#### [Task to complete]
Your task is to reproduce the entries below word for word.

#### [Recorded data]
== == ==

(** C28: [mpinit] counts the processors of the configuration table: if their ids are the numbers
    from 0 on, [ncpu] is how many there are, [cpus] has their ids, [bcpu] is the one with the
    boot flag and [ioapicid] the interrupt controller; otherwise the kernel falls back to one
    processor. *)
Theorem mpinit_correct m fuel imcr mp conf es s :
  mpconfig m fuel = Ok (Some (mp, conf)) →
  entries_at m (conf + SIZEOF_mpconf) es (conf + load16 m (conf + 4)) → (length es ≤ fuel)%nat →
  ncpu s = 0 → length (cpu_ids s) = NCPU → (length (processors es) ≤ NCPU)%nat →
  runs (mpinit m fuel imcr) s (λ _ s',
    if numbered 0 (processors es) then
      ismp s' = true ∧ ncpu s' = Z.of_nat (length (processors es)) ∧
      take (length (processors es)) (cpu_ids s') = seqZ 0 (Z.of_nat (length (processors es))) ∧
      mpbcpu s' = Z.of_nat (boot_index 0 0 (processors es)) ∧
      ioapicid s' = default (ioapicid s) (last (ioapics es)) ∧ lapic s' = load32 m (conf + 36)
    else ismp s' = false ∧ ncpu s' = 1 ∧ ioapicid s' = 0 ∧ lapic s' = 0).
Proof.
  intros Hc He Hf Hn Hl Hp. unfold mpinit. apply runs_bind, runs_mod, runs_bind. eapply runs_ok; [unfold kout; by rewrite Hc|].
  apply runs_bind, runs_mod, runs_bind, runs_mod, runs_bind.
  apply (mp_entries_rule m fuel _ _ es); try done; cbn [set_lapic set_ismp set_bcpu ncpu cpu_ids];
    [lia | lia | rewrite Hl; unfold NCPU; lia |].
  intros s' [E1 E2 E3 E4 E5 E6 E7 E8]. cbn [set_lapic set_ismp set_bcpu ncpu cpu_ids ismp bcpu lapic ioapicid] in *.
  apply runs_bind, runs_get. rewrite E2, Hn. cbn [andb]. rewrite Hn in *. destruct (numbered 0 (processors es)); cbn [negb].
  - assert (Hfin : ismp s' = true ∧ ncpu s' = Z.of_nat (length (processors es)) ∧
      take (length (processors es)) (cpu_ids s') = seqZ 0 (Z.of_nat (length (processors es))) ∧
      mpbcpu s' = Z.of_nat (boot_index 0 0 (processors es)) ∧
      ioapicid s' = default (ioapicid s) (last (ioapics es)) ∧ lapic s' = load32 m (conf + 36)).
    { split_and!; [done | lia | | unfold mpbcpu; by rewrite E3 | done | done].
      apply list_eq. intros i. destruct (decide (i < length (processors es))%nat) as [Hi|Hi].
      - rewrite lookup_take_lt, E8 by lia. rewrite E1.
        destruct (Z.leb_spec 0 (Z.of_nat i)), (Z.ltb_spec (Z.of_nat i) (0 + Z.of_nat (length (processors es)))); try lia. cbn [andb].
        rewrite lookup_seqZ_lt by lia. f_equal.
      - rewrite lookup_take_ge, lookup_ge_None_2; [done | rewrite length_seqZ; lia | lia]. }
    destruct (m (mp + 12) =? 0); cbn [negb kwhen]; [by apply runs_ret|]. apply runs_mod. exact Hfin.
  - by apply runs_mod.
Qed.

(** C29: An entry of an unknown type, anywhere in the table: [mpinit] never returns, whatever the
    fuel, since the loop does not step over it.  The entries [es] before it are of known types
    and name no more processors than there is room for. *)
Theorem mpinit_unknown_entry m fuel imcr mp conf es p s :
  mpconfig m fuel = Ok (Some (mp, conf)) →
  entries_at m (conf + SIZEOF_mpconf) es p → p < conf + load16 m (conf + 4) →
  m p ∉ [MPPROC; MPBUS; MPIOAPIC; MPIOINTR; MPLINTR] →
  ncpu s = 0 → length (cpu_ids s) = NCPU → (length (processors es) ≤ NCPU)%nat →
  mpinit m fuel imcr s = Diverge.
Proof.
  intros Hc He Hl Hm Hn Hlen Hp. unfold mpinit. rewrite (K_bind_ok _ _ _ tt (set_bcpu 0 s)) by done.
  rewrite (K_bind_ok _ _ _ (Some (mp, conf)) (set_bcpu 0 s)) by (unfold kout; by rewrite Hc).
  do 2 (rewrite (K_bind_ok _ _ _ tt _ eq_refl)). unfold mbind, K_bind.
  rewrite (mp_entries_stuck m fuel _ _ p es); try done; cbn [set_lapic set_ismp set_bcpu ncpu cpu_ids];
    rewrite ?Hn, ?Hlen; unfold NCPU in *; lia.
Qed.

(** *** A machine with two processors *)

Definition demo_conf : list Z :=
  sig_pcmp ++ [92; 0; 4; 95] ++ replicate 28 0 ++ [0; 0; 224; 254] ++ replicate 4 0 ++
  ([0; 0; 20; 3] ++ replicate 16 0) ++ ([0; 1; 20; 1] ++ replicate 16 0) ++ [2; 2; 17; 1; 0; 0; 192; 254].
Definition demo_mp : list Z := sig_mp ++ [0; 144; 0; 0; 1; 4; 0; 0; 0; 0; 0; 0].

== == ==

#### [Result below]
(** C28: [mpinit] counts the processors of the configuration table: if their ids are the numbers
    from 0 on, [ncpu] is how many there are, [cpus] has their ids, [bcpu] is the one with the
    boot flag and [ioapicid] the interrupt controller; otherwise the kernel falls back to one
    processor. *)
Theorem mpinit_correct m fuel imcr mp conf es s :
  mpconfig m fuel = Ok (Some (mp, conf)) →
  entries_at m (conf + SIZEOF_mpconf) es (conf + load16 m (conf + 4)) → (length es ≤ fuel)%nat →
  ncpu s = 0 → length (cpu_ids s) = NCPU → (length (processors es) ≤ NCPU)%nat →
  runs (mpinit m fuel imcr) s (λ _ s',
    if numbered 0 (processors es) then
      ismp s' = true ∧ ncpu s' = Z.of_nat (length (processors es)) ∧
      take (length (processors es)) (cpu_ids s') = seqZ 0 (Z.of_nat (length (processors es))) ∧
      mpbcpu s' = Z.of_nat (boot_index 0 0 (processors es)) ∧
      ioapicid s' = default (ioapicid s) (last (ioapics es)) ∧ lapic s' = load32 m (conf + 36)
    else ismp s' = false ∧ ncpu s' = 1 ∧ ioapicid s' = 0 ∧ lapic s' = 0).
Proof.
  intros Hc He Hf Hn Hl Hp. unfold mpinit. apply runs_bind, runs_mod, runs_bind. eapply runs_ok; [unfold kout; by rewrite Hc|].
  apply runs_bind, runs_mod, runs_bind, runs_mod, runs_bind.
  apply (mp_entries_rule m fuel _ _ es); try done; cbn [set_lapic set_ismp set_bcpu ncpu cpu_ids];
    [lia | lia | rewrite Hl; unfold NCPU; lia |].
  intros s' [E1 E2 E3 E4 E5 E6 E7 E8]. cbn [set_lapic set_ismp set_bcpu ncpu cpu_ids ismp bcpu lapic ioapicid] in *.
  apply runs_bind, runs_get. rewrite E2, Hn. cbn [andb]. rewrite Hn in *. destruct (numbered 0 (processors es)); cbn [negb].
  - assert (Hfin : ismp s' = true ∧ ncpu s' = Z.of_nat (length (processors es)) ∧
      take (length (processors es)) (cpu_ids s') = seqZ 0 (Z.of_nat (length (processors es))) ∧
      mpbcpu s' = Z.of_nat (boot_index 0 0 (processors es)) ∧
      ioapicid s' = default (ioapicid s) (last (ioapics es)) ∧ lapic s' = load32 m (conf + 36)).
    { split_and!; [done | lia | | unfold mpbcpu; by rewrite E3 | done | done].
      apply list_eq. intros i. destruct (decide (i < length (processors es))%nat) as [Hi|Hi].
      - rewrite lookup_take_lt, E8 by lia. rewrite E1.
        destruct (Z.leb_spec 0 (Z.of_nat i)), (Z.ltb_spec (Z.of_nat i) (0 + Z.of_nat (length (processors es)))); try lia. cbn [andb].
        rewrite lookup_seqZ_lt by lia. f_equal.
      - rewrite lookup_take_ge, lookup_ge_None_2; [done | rewrite length_seqZ; lia | lia]. }
    destruct (m (mp + 12) =? 0); cbn [negb kwhen]; [by apply runs_ret|]. apply runs_mod. exact Hfin.
  - by apply runs_mod.
Qed.

(** C29: An entry of an unknown type, anywhere in the table: [mpinit] never returns, whatever the
    fuel, since the loop does not step over it.  The entries [es] before it are of known types
    and name no more processors than there is room for. *)
Theorem mpinit_unknown_entry m fuel imcr mp conf es p s :
  mpconfig m fuel = Ok (Some (mp, conf)) →
  entries_at m (conf + SIZEOF_mpconf) es p → p < conf + load16 m (conf + 4) →
  m p ∉ [MPPROC; MPBUS; MPIOAPIC; MPIOINTR; MPLINTR] →
  ncpu s = 0 → length (cpu_ids s) = NCPU → (length (processors es) ≤ NCPU)%nat →
  mpinit m fuel imcr s = Diverge.
Proof.
  intros Hc He Hl Hm Hn Hlen Hp. unfold mpinit. rewrite (K_bind_ok _ _ _ tt (set_bcpu 0 s)) by done.
  rewrite (K_bind_ok _ _ _ (Some (mp, conf)) (set_bcpu 0 s)) by (unfold kout; by rewrite Hc).
  do 2 (rewrite (K_bind_ok _ _ _ tt _ eq_refl)). unfold mbind, K_bind.
  rewrite (mp_entries_stuck m fuel _ _ p es); try done; cbn [set_lapic set_ismp set_bcpu ncpu cpu_ids];
    rewrite ?Hn, ?Hlen; unfold NCPU in *; lia.
Qed.

(** *** A machine with two processors *)

Definition demo_conf : list Z :=
  sig_pcmp ++ [92; 0; 4; 95] ++ replicate 28 0 ++ [0; 0; 224; 254] ++ replicate 4 0 ++
  ([0; 0; 20; 3] ++ replicate 16 0) ++ ([0; 1; 20; 1] ++ replicate 16 0) ++ [2; 2; 17; 1; 0; 0; 192; 254].
Definition demo_mp : list Z := sig_mp ++ [0; 144; 0; 0; 1; 4; 0; 0; 0; 0; 0; 0].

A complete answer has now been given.